• _EXERCISE_
Return every line from the one with "lit : Q -> num;" through the one with "bool := lt b a.", inclusive, exactly as it appears below.

• _MATERIAL SUPPLIED_
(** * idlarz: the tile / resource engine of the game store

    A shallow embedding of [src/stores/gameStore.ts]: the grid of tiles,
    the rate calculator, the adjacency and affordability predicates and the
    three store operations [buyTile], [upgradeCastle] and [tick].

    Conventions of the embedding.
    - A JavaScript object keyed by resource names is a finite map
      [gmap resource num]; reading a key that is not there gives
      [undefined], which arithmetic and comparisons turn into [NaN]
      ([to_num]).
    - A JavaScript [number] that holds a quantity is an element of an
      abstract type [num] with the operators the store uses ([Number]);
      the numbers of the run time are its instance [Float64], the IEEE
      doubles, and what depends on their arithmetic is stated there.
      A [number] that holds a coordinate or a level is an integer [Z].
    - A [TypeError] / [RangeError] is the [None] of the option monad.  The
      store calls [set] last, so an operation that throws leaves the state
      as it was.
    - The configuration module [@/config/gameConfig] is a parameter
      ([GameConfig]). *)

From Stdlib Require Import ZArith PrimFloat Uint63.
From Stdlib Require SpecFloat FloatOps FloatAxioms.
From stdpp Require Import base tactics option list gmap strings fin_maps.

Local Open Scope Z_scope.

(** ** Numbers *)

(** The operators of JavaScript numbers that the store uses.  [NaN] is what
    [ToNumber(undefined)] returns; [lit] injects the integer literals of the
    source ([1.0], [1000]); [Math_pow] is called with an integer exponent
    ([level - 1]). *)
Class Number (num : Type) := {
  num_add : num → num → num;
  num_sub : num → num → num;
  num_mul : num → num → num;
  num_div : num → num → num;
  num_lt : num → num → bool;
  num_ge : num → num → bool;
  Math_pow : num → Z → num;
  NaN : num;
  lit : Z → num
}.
---
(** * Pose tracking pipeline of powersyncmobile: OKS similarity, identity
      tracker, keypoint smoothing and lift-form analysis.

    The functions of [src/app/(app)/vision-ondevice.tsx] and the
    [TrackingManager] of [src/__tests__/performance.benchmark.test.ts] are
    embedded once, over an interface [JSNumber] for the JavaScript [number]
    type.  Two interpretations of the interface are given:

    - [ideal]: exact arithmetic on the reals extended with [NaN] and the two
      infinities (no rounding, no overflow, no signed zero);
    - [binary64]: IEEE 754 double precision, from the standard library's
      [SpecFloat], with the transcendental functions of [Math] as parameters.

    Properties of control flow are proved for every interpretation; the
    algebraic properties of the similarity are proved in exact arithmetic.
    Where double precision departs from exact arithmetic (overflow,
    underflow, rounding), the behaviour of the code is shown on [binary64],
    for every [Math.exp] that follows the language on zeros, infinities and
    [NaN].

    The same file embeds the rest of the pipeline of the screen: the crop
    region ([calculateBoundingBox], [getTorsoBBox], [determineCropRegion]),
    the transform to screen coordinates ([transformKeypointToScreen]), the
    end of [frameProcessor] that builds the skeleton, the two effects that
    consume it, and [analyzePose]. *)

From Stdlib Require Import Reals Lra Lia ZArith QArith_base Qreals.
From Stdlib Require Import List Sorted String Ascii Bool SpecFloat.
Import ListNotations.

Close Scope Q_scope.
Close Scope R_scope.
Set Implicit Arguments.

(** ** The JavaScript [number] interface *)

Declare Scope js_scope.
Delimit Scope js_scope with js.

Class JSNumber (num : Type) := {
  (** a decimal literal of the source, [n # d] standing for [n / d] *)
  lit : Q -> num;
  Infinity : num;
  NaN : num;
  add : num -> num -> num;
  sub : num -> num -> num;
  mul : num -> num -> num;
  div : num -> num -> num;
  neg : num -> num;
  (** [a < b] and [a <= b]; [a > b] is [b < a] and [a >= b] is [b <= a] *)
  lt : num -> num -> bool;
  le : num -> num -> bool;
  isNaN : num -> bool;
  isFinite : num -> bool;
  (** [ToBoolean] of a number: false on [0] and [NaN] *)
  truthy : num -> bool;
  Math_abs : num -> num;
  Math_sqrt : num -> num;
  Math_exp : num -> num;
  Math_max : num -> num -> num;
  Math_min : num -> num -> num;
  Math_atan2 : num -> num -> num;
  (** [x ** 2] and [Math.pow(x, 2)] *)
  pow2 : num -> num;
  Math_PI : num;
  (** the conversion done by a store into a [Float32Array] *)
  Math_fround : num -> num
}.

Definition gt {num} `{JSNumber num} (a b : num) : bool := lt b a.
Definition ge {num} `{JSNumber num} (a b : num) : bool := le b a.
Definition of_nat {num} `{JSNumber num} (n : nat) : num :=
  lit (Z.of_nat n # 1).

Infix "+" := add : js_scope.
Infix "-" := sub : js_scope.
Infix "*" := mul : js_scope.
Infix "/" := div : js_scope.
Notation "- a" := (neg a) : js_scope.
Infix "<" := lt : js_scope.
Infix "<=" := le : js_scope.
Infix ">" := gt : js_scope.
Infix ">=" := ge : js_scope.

• _YOUR SOLUTION_
  lit : Q -> num;
  Infinity : num;
  NaN : num;
  add : num -> num -> num;
  sub : num -> num -> num;
  mul : num -> num -> num;
  div : num -> num -> num;
  neg : num -> num;
  (** [a < b] and [a <= b]; [a > b] is [b < a] and [a >= b] is [b <= a] *)
  lt : num -> num -> bool;
  le : num -> num -> bool;
  isNaN : num -> bool;
  isFinite : num -> bool;
  (** [ToBoolean] of a number: false on [0] and [NaN] *)
  truthy : num -> bool;
  Math_abs : num -> num;
  Math_sqrt : num -> num;
  Math_exp : num -> num;
  Math_max : num -> num -> num;
  Math_min : num -> num -> num;
  Math_atan2 : num -> num -> num;
  (** [x ** 2] and [Math.pow(x, 2)] *)
  pow2 : num -> num;
  Math_PI : num;
  (** the conversion done by a store into a [Float32Array] *)
  Math_fround : num -> num
}.

Definition gt {num} `{JSNumber num} (a b : num) : bool := lt b a.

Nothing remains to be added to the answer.